▶ [DIRECTIONS] Restate word for word the lines of the entries below, starting with the line that holds "Definition get_result : Type" and ending with the line that holds "cache_Delete : string", and no others.

▶ [DATA SECTION]
(* ===== verification/Cache.v ===== *)
(** * Package [internal/cache]: the cache interface, the memory and Redis caches, the factory

    [CacheIf] is the Go interface; [CacheSpec] states what its documentation promises, and is
    what the pipeline's theorems use.  The memory cache discharges it over the laws of the
    LRU library ([LRULaws]).  Times are Unix nanoseconds. *)

From stdpp Require Import relations.
From S2P Require Import Prelude Interleave GoStrings Types.
#[local] Open Scope Z_scope.

(** ** cache.go *)

(** [Get] returns [(value, hit, err)]. *)
Definition get_result : Type := list byte * bool * option string.

Class CacheIf := {
  cache_state : Type;
  cache_Get : Z -> string -> cache_state -> get_result * cache_state;
  cache_Set : Z -> string -> list byte -> Z -> cache_state -> option string * cache_state;
  cache_Delete : string -> cache_state -> option string * cache_state;
  cache_Close : cache_state -> option string * cache_state
}.

(** Still valid at [now]; no time means no expiry. *)
Definition live (now : Z) (expiresAt : option Z) : bool :=
  match expiresAt with Some t => now <=? t | None => true end.

(** [exp] of a [Set] with the given TTL: zero TTL means no expiry. *)
Definition expiry (now ttl : Z) : option Z := if 0 <? ttl then Some (now + ttl) else None.
(* ===== verification/Utf8Valid.v ===== *)
(** * Valid UTF-8 survives JSON

    Encoding the runes of a valid text gives the text back, so that [utf8_coerce] leaves it as it is. *)

From S2P Require Import Prelude GoStrings Types Token JsonText Json.
#[local] Open Scope Z_scope.

Lemma shiftr_div z k : 0 <= k -> Z.shiftr z k = z / 2 ^ k.
Proof. intros. by apply Z.shiftr_div_pow2. Qed.

Lemma land_mod z k : 0 <= k -> Z.land z (Z.ones k) = z mod 2 ^ k.
Proof. intros. by apply Z.land_ones. Qed.

Lemma bits6_cont b : 128 <= byte_to_Z b <= 191 -> Utf8.bits6 b = byte_to_Z b - 128.
Proof.
  intros Hb. unfold Utf8.bits6. change 63 with (Z.ones 6). rewrite land_mod by lia. change (2 ^ 6) with 64.
  symmetry. apply Z.mod_unique with 2; lia.
Qed.

Lemma byte_of_eq b z : z = byte_to_Z b -> byte_of_Z z = b.
Proof. intros ->. apply byte_of_to_Z. Qed.

Ltac Zify.zify_post_hook ::= Z.div_mod_to_equations.

(** The encoder on the numbers of two, three and four bytes. *)
Ltac encode_bytes :=
  repeat match goal with |- _ :: _ = _ :: _ => f_equal end; try reflexivity; apply byte_of_eq;
  change 63 with (Z.ones 6); rewrite ?land_mod by lia; rewrite ?shiftr_div by lia;
  change (2 ^ 0) with 1; change (2 ^ 6) with 64; change (2 ^ 12) with 4096; change (2 ^ 18) with 262144; lia.

Lemma encode2 a b :
  194 <= byte_to_Z a <= 223 -> 128 <= byte_to_Z b <= 191 ->
  Utf8.encode ((byte_to_Z a - 192) * 64 + (byte_to_Z b - 128)) = [a; b].
Proof.
  intros Ha Hb. set (r := (byte_to_Z a - 192) * 64 + (byte_to_Z b - 128)). unfold Utf8.encode.
  replace ((r <? 0) || (1114111 <? r) || ((55296 <=? r) && (r <=? 57343))) with false by lia.
  replace (r <? 128) with false by lia. replace (r <? 2048) with true by lia. subst r. encode_bytes.
Qed.

Lemma encode3 a b c :
  224 <= byte_to_Z a <= 239 -> Utf8.second_ok a b = true -> 128 <= byte_to_Z c <= 191 ->
  Utf8.encode ((byte_to_Z a - 224) * 4096 + (byte_to_Z b - 128) * 64 + (byte_to_Z c - 128)) = [a; b; c].
Proof.
  intros Ha Hs Hc. unfold Utf8.second_ok, Utf8.cont in Hs.
  set (r := (byte_to_Z a - 224) * 4096 + (byte_to_Z b - 128) * 64 + (byte_to_Z c - 128)).
  assert (128 <= byte_to_Z b <= 191 /\ 2048 <= r < 65536 /\ ~ (55296 <= r <= 57343)) as (Hb & Hr & Hsur).
  { repeat case_match; lia. }
  unfold Utf8.encode. replace ((r <? 0) || (1114111 <? r) || ((55296 <=? r) && (r <=? 57343))) with false by lia.
  replace (r <? 128) with false by lia. replace (r <? 2048) with false by lia. replace (r <? 65536) with true by lia.
  subst r. encode_bytes.
Qed.

Lemma encode4 a b c d :
  240 <= byte_to_Z a <= 244 -> Utf8.second_ok a b = true -> 128 <= byte_to_Z c <= 191 -> 128 <= byte_to_Z d <= 191 ->
  Utf8.encode ((byte_to_Z a - 240) * 262144 + (byte_to_Z b - 128) * 4096 + (byte_to_Z c - 128) * 64 + (byte_to_Z d - 128))
  = [a; b; c; d].
Proof.
  intros Ha Hs Hc Hd. unfold Utf8.second_ok, Utf8.cont in Hs.
  set (r := (byte_to_Z a - 240) * 262144 + (byte_to_Z b - 128) * 4096 + (byte_to_Z c - 128) * 64 + (byte_to_Z d - 128)).
  assert (128 <= byte_to_Z b <= 191 /\ 65536 <= r <= 1114111) as (Hb & Hr).
  { repeat case_match; lia. }
  unfold Utf8.encode. replace ((r <? 0) || (1114111 <? r) || ((55296 <=? r) && (r <=? 57343))) with false by lia.
  replace (r <? 128) with false by lia. replace (r <? 2048) with false by lia. replace (r <? 65536) with false by lia.
  subst r. encode_bytes.
Qed.

Definition rune_ok (p : Z * list byte) : bool := negb ((p.1 =? Utf8.RuneError) && (length p.2 =? 1)%nat).

Lemma second_ok_range a b : Utf8.second_ok a b = true -> 128 <= byte_to_Z b <= 191.
Proof. unfold Utf8.second_ok, Utf8.cont. repeat case_match; lia. Qed.

Lemma lead_bits a k n :
  0 <= k -> 0 <= n -> n <= byte_to_Z a < n + 2 ^ k -> n mod 2 ^ k = 0 -> Z.land (byte_to_Z a) (Z.ones k) = byte_to_Z a - n.
Proof.
  intros Hk Hn Ha Hm. rewrite land_mod by done. symmetry. apply Z.mod_unique with (n / 2 ^ k); [lia|].
  pose proof (Z.div_mod n (2 ^ k) ltac:(lia)). lia.
Qed.

Lemma rune2 a b :
  194 <= byte_to_Z a <= 223 -> 128 <= byte_to_Z b <= 191 ->
  Utf8.encode (Z.lor (Z.shiftl (Z.land (byte_to_Z a) 31) 6) (Utf8.bits6 b)) = [a; b].
Proof.
  intros Ha Hb. change 31 with (Z.ones 5). rewrite (lead_bits a 5 192), bits6_cont by (done || lia).
  rewrite lor_shiftl' by lia. rewrite <- (encode2 a b) by lia. f_equal. lia.
Qed.

Lemma rune3 a b c :
  224 <= byte_to_Z a <= 239 -> Utf8.second_ok a b = true -> 128 <= byte_to_Z c <= 191 ->
  Utf8.encode (Z.lor (Z.lor (Z.shiftl (Z.land (byte_to_Z a) 15) 12) (Z.shiftl (Utf8.bits6 b) 6)) (Utf8.bits6 c)) = [a; b; c].
Proof.
  intros Ha Hs Hc. pose proof (second_ok_range a b Hs) as Hb.
  change 15 with (Z.ones 4). rewrite (lead_bits a 4 224), !bits6_cont by (done || lia).
  rewrite <- Z.lor_assoc, (lor_shiftl' (byte_to_Z c - 128)) by lia. rewrite lor_shiftl' by lia.
  rewrite <- (encode3 a b c) by done. f_equal. lia.
Qed.

Lemma rune4 a b c d :
  240 <= byte_to_Z a <= 244 -> Utf8.second_ok a b = true -> 128 <= byte_to_Z c <= 191 -> 128 <= byte_to_Z d <= 191 ->
  Utf8.encode (Z.lor (Z.lor (Z.shiftl (Z.land (byte_to_Z a) 7) 18) (Z.shiftl (Utf8.bits6 b) 12))
                     (Z.lor (Z.shiftl (Utf8.bits6 c) 6) (Utf8.bits6 d))) = [a; b; c; d].
Proof.
  intros Ha Hs Hc Hd. pose proof (second_ok_range a b Hs) as Hb.
  change 7 with (Z.ones 3). rewrite (lead_bits a 3 240), !bits6_cont by (done || lia).
  rewrite (lor_shiftl' (byte_to_Z d - 128)) by lia. rewrite <- Z.lor_assoc, (lor_shiftl' _ (byte_to_Z b - 128)) by lia.
  rewrite lor_shiftl' by lia. rewrite <- (encode4 a b c d) by done. f_equal. lia.
Qed.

▶ [ANSWER TO THE PROBLEM]
Definition get_result : Type := list byte * bool * option string.

Class CacheIf := {
  cache_state : Type;
  cache_Get : Z -> string -> cache_state -> get_result * cache_state;
  cache_Set : Z -> string -> list byte -> Z -> cache_state -> option string * cache_state;
  cache_Delete : string -> cache_state -> option string * cache_state;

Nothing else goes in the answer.